NO is a well-known vasodilator. Three isoforms of NO synthase (NOS) have been identified including: neuronal (nNOS; NOS1), inducible (iNOS; NOS2), and endothelial (eNOS; NOS3) [144]. These three isoforms utilize molecular oxygen, L-arginine, enzymes, and co-factors to generate NO [144,145,146]. NO signals primarily via the activation of soluble guanylyl cyclase and the generation of cyclic guanylyl guanosine monophosphate (cGMP) resulting in vasodilation [144]. Impaired NO signaling has been implicated in the pathophysiology of CV and renal diseases [147,148,149,150]. NO signaling is thought to have sex specific expression differences and may play a role in male–female differences in cardio-renal health. NO release in response to acetylcholine is elevated in the aorta of female rats compared to males [151,152]. Similarly, eNOS expression is higher in the kidney of female rats compared to males [153,154].

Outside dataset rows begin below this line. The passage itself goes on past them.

(** ** The worker's iteration *)

Inductive worker_result (s : ins_state W) (k : nat) : bool -> ins_state W -> Prop :=
| worker_exits q (s' : ins_state W) :
    queues_of s !! k = Some q -> wq_abs q = [] -> g_shutdown_pending (st_g s) = true ->
    queues_of s' = queues_of s -> responses_of (st_trace s') = responses_of (st_trace s) ->
    worker_result s k true s'
| worker_answers i b q q' rc resp (s' : ins_state W) :
    queues_of s !! k = Some q -> wq_abs q = Z.of_nat i :: wq_abs q' ->
    buffers_of s !! i = Some b -> bi_assigned_thread b = Some k ->
    queues_of s' = <[k := q']> (queues_of s) ->
    responses_of (st_trace s') = responses_of (st_trace s) ++ [(resp, rs_size resp)] ->
    handler_post (get_request_base (bi_region b)) (rc, resp) ->
    worker_result s k false s'.

(** The thread after it has taken an item. *)
Definition after_dequeue (q : workqueue) (t : thread_item) : thread_item :=
  set_ti_work_queue q (set_ti_awaiting_work_sem (ti_awaiting_work_sem t - 1) t).

(** Taking the first item keeps the invariant, and frees the item. *)
Lemma dequeue_disp (s : ins_state W) k t q' i :
  ins_inv None s -> threads_of s !! k = Some t ->
  wq_inv q' -> wq_item_ct q' = wq_item_ct (ti_work_queue t) ->
  wq_abs (ti_work_queue t) = Z.of_nat i :: wq_abs q' ->
  disp None (<[k := q']> (queues_of s)) (responses_of (st_trace s)) (put_thread k (after_dequeue q' t) s)
  /\ unqueued (<[k := q']> (queues_of s)) i.
Proof.
  intros Hi Ht Hq' Hc Ha. pose proof (iv_thread _ _ Hi k t Ht) as [? ? ? ? Hcap Hnd Hsem].
  rewrite Ha in Hnd. apply NoDup_cons in Hnd as [Hni Hnd].
  split; [split; [| |done]|].
  - apply (ins_inv_put_thread None None s k (after_dequeue q' t)); [done| |done|].
    + split; simpl; auto; [congruence|]. intros Hd. specialize (Hsem Hd).
      rewrite Ha in Hsem. simpl in Hsem. lia.
    + intros x Hx. eapply iv_queued; [done|done|]. rewrite Ha. by right.
  - unfold queues_of; simpl. by rewrite list_fmap_insert.
  - intros j q Hj Hx. apply lookup_insert_cases in Hj as [(<- & _ & ->)|(Hne & Hj)]; [done|].
    unfold queues_of in Hj. rewrite list_lookup_fmap in Hj.
    destruct (threads_of s !! j) as [tj|] eqn:Htj; [|discriminate]. injection Hj as <-.
    destruct (iv_queued _ _ Hi j tj _ Htj Hx) as (m & b & Em & Hb & _ & Hbj & _).
    apply Nat2Z.inj in Em as <-.
    destruct (iv_queued _ _ Hi k t (Z.of_nat i) Ht) as (m & b' & Em & Hb' & _ & Hbk & _).
    { rewrite Ha. by left. }
    apply Nat2Z.inj in Em as <-. congruence.
Qed.

(** The part of the iteration behind the dequeue of item [i]. *)
Lemma worker_process_spec fuel k i b q' (s0 s : ins_state W) :
  (i < BUFFER_ITEM_COUNT)%nat -> (k < MAX_THREAD_COUNT)%nat -> queued_for k b ->
  unqueued q' i -> disp None q' (responses_of (st_trace s0)) s -> buffers_of s !! i = Some b ->
  match (process_buffer_item fuel i ;;; release_buffer_item i) s with
  | Done (_, s') => exists rc resp, ins_inv None s' /\ queues_of s' = q'
      /\ responses_of (st_trace s') = responses_of (st_trace s0) ++ [(resp, rs_size resp)]
      /\ handler_post (get_request_base (bi_region b)) (rc, resp)
  | Undef => False
  | _ => True
  end.
Proof.
  intros Hi Hk (_ & Hbk & Hp) Hu Hs Hb.
  assert (worker_ok (Some k)) as Hw by (by intros j [= <-]).
  pose proof (process_spec None q' (responses_of (st_trace s0)) fuel i (bi_region b) (Some k) Hi Hu Hp Hw s) as H.
  unfold bind. destruct (process_buffer_item fuel i s) as [[rc s1]| | |]; simpl; auto;
    try (apply H; split; [done|by exists b]).
  destruct H as (resp & Hs1 & Hpost); [split; [done|by exists b]|].
  pose proof (disp_release_buffer None q' _ i Hi Hu s1 Hs1) as H2.
  destruct (release_buffer_item i s1) as [[u s2]| | |]; auto.
  destruct H2 as [[Hi2 Hq2 Hr2] _]. by exists rc, resp.
Qed.

(** A worker that shuts down takes the last post of its semaphore. *)
Lemma shutdown_disp (s : ins_state W) k t :
  ins_inv None s -> threads_of s !! k = Some t -> g_shutdown_pending (st_g s) = true ->
  disp None (queues_of s) (responses_of (st_trace s))
    (put_thread k (after_dequeue (ti_work_queue t) t) s).
Proof.
  intros Hi Ht Hd. eapply disp_put_thread; [done|done| |done].
  destruct (iv_thread _ _ Hi k t Ht) as []. split; simpl; auto. congruence.
Qed.

(** The first steps of the iteration. *)
Lemma worker_iteration_start fuel k t x q' (s : ins_state W) :
  threads_of s !! k = Some t -> 0 < ti_awaiting_work_sem t ->
  workqueue_dequeue (ti_work_queue t) = Done (x, q') ->
  worker_iteration fuel k s =
    (let empty := WORK_QUEUE_UNASSIGNED_IDX =? x in
     (if empty then ret tt
      else if x <? 0 then undef
      else process_buffer_item fuel (Z.to_nat x) ;;; release_buffer_item (Z.to_nat x)) ;;;
     let* down := get_g g_shutdown_pending in
     ret (down && empty)) (put_thread k (after_dequeue q' t) s).
Proof.
  intros Ht Ha Hdq. assert (worker_take k s = Done (x, put_thread k (after_dequeue q' t) s)) as E.
  { unfold worker_take, get_ti, upd_ti, bind, obind, ret. rewrite Ht.
    rewrite (proj2 (Z.leb_gt _ _) Ha), Hdq, Ht. simpl.
    rewrite list_lookup_insert_eq by (by eapply lookup_lt_Some). by rewrite list_insert_insert_eq. }
  unfold worker_iteration, bind at 1. rewrite E. reflexivity.
Qed.

Lemma worker_iteration_spec fuel k s :
  ins_inv None s -> (k < MAX_THREAD_COUNT)%nat ->
  match worker_iteration fuel k s with
  | Done (exit, s') => ins_inv None s' /\ worker_result s k exit s'
  | Undef => False
  | _ => True
  end.
Proof.
  intros Hinv Hk. assert (disp None (queues_of s) (responses_of (st_trace s)) s) as Hs by done.
  destruct (disp_thread _ _ _ s k Hs Hk) as (t & Ht & Hw).
  assert (queues_of s !! k = Some (ti_work_queue t)) as Hqk
    by (unfold queues_of; by rewrite list_lookup_fmap, Ht).
  destruct (Z.le_gt_cases (ti_awaiting_work_sem t) 0) as [Hle|Hgt].
  { unfold worker_iteration, worker_take, get_ti, bind, obind. rewrite Ht.
    by rewrite (proj2 (Z.leb_le _ _) Hle). }
  pose proof (tw_queue _ _ _ _ Hw) as Hq. destruct (wq_abs (ti_work_queue t)) as [|y rest] eqn:Eq.
  - rewrite (worker_iteration_start _ _ _ _ _ _ Ht Hgt (wq_dequeue_empty _ Hq Eq)).
    pose proof (tw_sem _ _ _ _ Hw) as Hsem. rewrite Eq in Hsem. simpl in Hsem.
    unfold pending_at in Hsem. rewrite decide_False in Hsem by done.
    assert (g_shutdown_pending (st_g s) = true) as Hd
      by (destruct (g_shutdown_pending (st_g s)); [done|lia]).
    destruct (shutdown_disp s k t Hinv Ht Hd) as [? HQ ?].
    unfold bind, obind, ret, get_g, gets. simpl. rewrite Hd. simpl.
    split; [done|by eapply worker_exits].
  - destruct (wq_dequeue_item _ y rest Hq Eq) as (q' & Hdq & Hq' & Ha & Hc & _).
    destruct (iv_queued _ _ Hinv k t y Ht) as (i & b & -> & Hb & Hqb); [rewrite Eq; by left|].
    rewrite <- Ha in Eq. destruct (dequeue_disp s k t q' i Hinv Ht Hq' Hc Eq) as [Hd Hu].
    assert (i < BUFFER_ITEM_COUNT)%nat as Hi.
    { apply lookup_lt_Some in Hb. by rewrite (iv_buffers _ _ Hinv) in Hb. }
    rewrite (worker_iteration_start _ _ _ _ _ _ Ht Hgt Hdq). cbn zeta.
    assert (WORK_QUEUE_UNASSIGNED_IDX =? Z.of_nat i = false) as ->
      by (apply Z.eqb_neq; unfold WORK_QUEUE_UNASSIGNED_IDX; lia).
    assert (Z.of_nat i <? 0 = false) as -> by (apply Z.ltb_ge; lia). rewrite Nat2Z.id.
    pose proof (worker_process_spec fuel k i b _ s _ Hi Hk Hqb Hu Hd Hb) as HP.
    unfold bind at 1. destruct (bind _ _ _) as [[u s']| | |]; simpl; auto.
    destruct HP as (rc & resp & Hi' & HQ & HR & HH). rewrite andb_false_r.
    split; [done|]. eapply worker_answers; eauto. apply Hqb.
Qed.

(** ** Start-up *)

Definition zero_wf (memory : nat -> list Z) : Prop :=
  forall i, (BUFFER_ITEM_COUNT <= length (memory i))%nat.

Several studies have suggested that NO production and release are reduced with age in rodents [155,156]. Urinary excretion of NO metabolites, nitrite and nitrate, are reduced in aged rats compared to young [155,156]. Similarly, the NO substrate L-arginine is reduced in the serum of aged rats compared to young [156]. The apparent decrease in NO level, inferred by reduced urinary excretion of NO metabolites and serum L-arginine, coincides with renal injury progression. Aged rats exhibit a reduced glomerular filtration rate and an increased renal vascular resistance and glomerular sclerosis [155,156]. In addition, eNOS and nNOS expression decrease in the aging male rat kidney [156,157,158].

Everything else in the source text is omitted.